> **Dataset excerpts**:
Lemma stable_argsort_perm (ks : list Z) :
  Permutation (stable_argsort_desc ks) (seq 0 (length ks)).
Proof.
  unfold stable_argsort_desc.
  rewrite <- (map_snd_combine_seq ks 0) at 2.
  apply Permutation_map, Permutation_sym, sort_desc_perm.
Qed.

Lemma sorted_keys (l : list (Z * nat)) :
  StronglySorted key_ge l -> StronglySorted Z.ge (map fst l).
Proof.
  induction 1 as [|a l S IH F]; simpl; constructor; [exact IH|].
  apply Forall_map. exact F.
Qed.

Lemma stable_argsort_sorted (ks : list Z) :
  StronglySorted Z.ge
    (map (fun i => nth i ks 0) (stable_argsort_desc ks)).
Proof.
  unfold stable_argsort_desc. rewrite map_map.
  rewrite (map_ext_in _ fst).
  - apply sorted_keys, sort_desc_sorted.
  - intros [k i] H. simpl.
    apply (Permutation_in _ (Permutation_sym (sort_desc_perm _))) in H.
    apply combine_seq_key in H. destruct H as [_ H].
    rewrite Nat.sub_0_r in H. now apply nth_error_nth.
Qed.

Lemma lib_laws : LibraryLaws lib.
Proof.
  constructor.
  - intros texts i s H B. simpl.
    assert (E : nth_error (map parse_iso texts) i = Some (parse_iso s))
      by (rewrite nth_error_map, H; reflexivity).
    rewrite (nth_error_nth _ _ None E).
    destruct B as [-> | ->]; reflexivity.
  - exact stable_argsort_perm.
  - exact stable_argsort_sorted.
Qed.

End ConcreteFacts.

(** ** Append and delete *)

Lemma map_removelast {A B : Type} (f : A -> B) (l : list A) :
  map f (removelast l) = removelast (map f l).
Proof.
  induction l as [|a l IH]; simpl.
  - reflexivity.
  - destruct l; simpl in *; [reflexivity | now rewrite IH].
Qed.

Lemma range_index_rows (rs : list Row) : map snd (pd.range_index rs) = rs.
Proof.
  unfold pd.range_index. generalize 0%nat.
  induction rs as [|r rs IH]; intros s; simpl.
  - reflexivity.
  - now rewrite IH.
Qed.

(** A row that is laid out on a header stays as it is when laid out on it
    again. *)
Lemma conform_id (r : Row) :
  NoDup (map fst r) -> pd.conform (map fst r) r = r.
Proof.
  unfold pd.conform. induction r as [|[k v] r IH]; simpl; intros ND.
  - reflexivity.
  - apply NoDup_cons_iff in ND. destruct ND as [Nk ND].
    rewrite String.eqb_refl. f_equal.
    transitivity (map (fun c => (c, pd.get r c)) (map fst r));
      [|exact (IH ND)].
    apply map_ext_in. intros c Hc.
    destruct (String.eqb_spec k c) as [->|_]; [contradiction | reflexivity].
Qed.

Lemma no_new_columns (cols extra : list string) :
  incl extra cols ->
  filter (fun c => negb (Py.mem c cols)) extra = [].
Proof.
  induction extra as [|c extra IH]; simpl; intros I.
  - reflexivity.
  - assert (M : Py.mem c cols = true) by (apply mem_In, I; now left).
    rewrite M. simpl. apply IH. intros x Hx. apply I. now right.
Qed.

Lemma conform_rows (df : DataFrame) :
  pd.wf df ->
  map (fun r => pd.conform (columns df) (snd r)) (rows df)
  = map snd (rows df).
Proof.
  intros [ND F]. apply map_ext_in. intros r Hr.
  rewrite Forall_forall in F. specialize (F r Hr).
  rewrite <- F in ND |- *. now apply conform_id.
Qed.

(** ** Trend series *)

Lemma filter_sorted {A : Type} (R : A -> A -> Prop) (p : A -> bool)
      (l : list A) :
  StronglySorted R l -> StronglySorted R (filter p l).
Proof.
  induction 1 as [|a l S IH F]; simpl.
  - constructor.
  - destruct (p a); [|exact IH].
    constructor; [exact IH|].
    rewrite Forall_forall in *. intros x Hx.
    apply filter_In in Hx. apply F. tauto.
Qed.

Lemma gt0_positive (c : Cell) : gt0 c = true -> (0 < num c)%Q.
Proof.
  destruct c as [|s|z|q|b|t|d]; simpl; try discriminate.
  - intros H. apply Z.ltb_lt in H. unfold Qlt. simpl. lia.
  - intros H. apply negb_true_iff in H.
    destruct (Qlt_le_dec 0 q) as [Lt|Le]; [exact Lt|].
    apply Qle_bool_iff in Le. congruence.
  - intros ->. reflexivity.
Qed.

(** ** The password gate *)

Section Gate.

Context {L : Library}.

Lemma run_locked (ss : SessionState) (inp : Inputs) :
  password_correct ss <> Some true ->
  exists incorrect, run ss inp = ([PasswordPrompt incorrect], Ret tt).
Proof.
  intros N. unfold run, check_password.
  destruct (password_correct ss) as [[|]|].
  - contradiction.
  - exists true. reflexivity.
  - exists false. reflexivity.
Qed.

> **EXERCISE**: What number of lines in the data contain the word "list"? Give the number and nothing else.

> **ANSWER BOX**: 7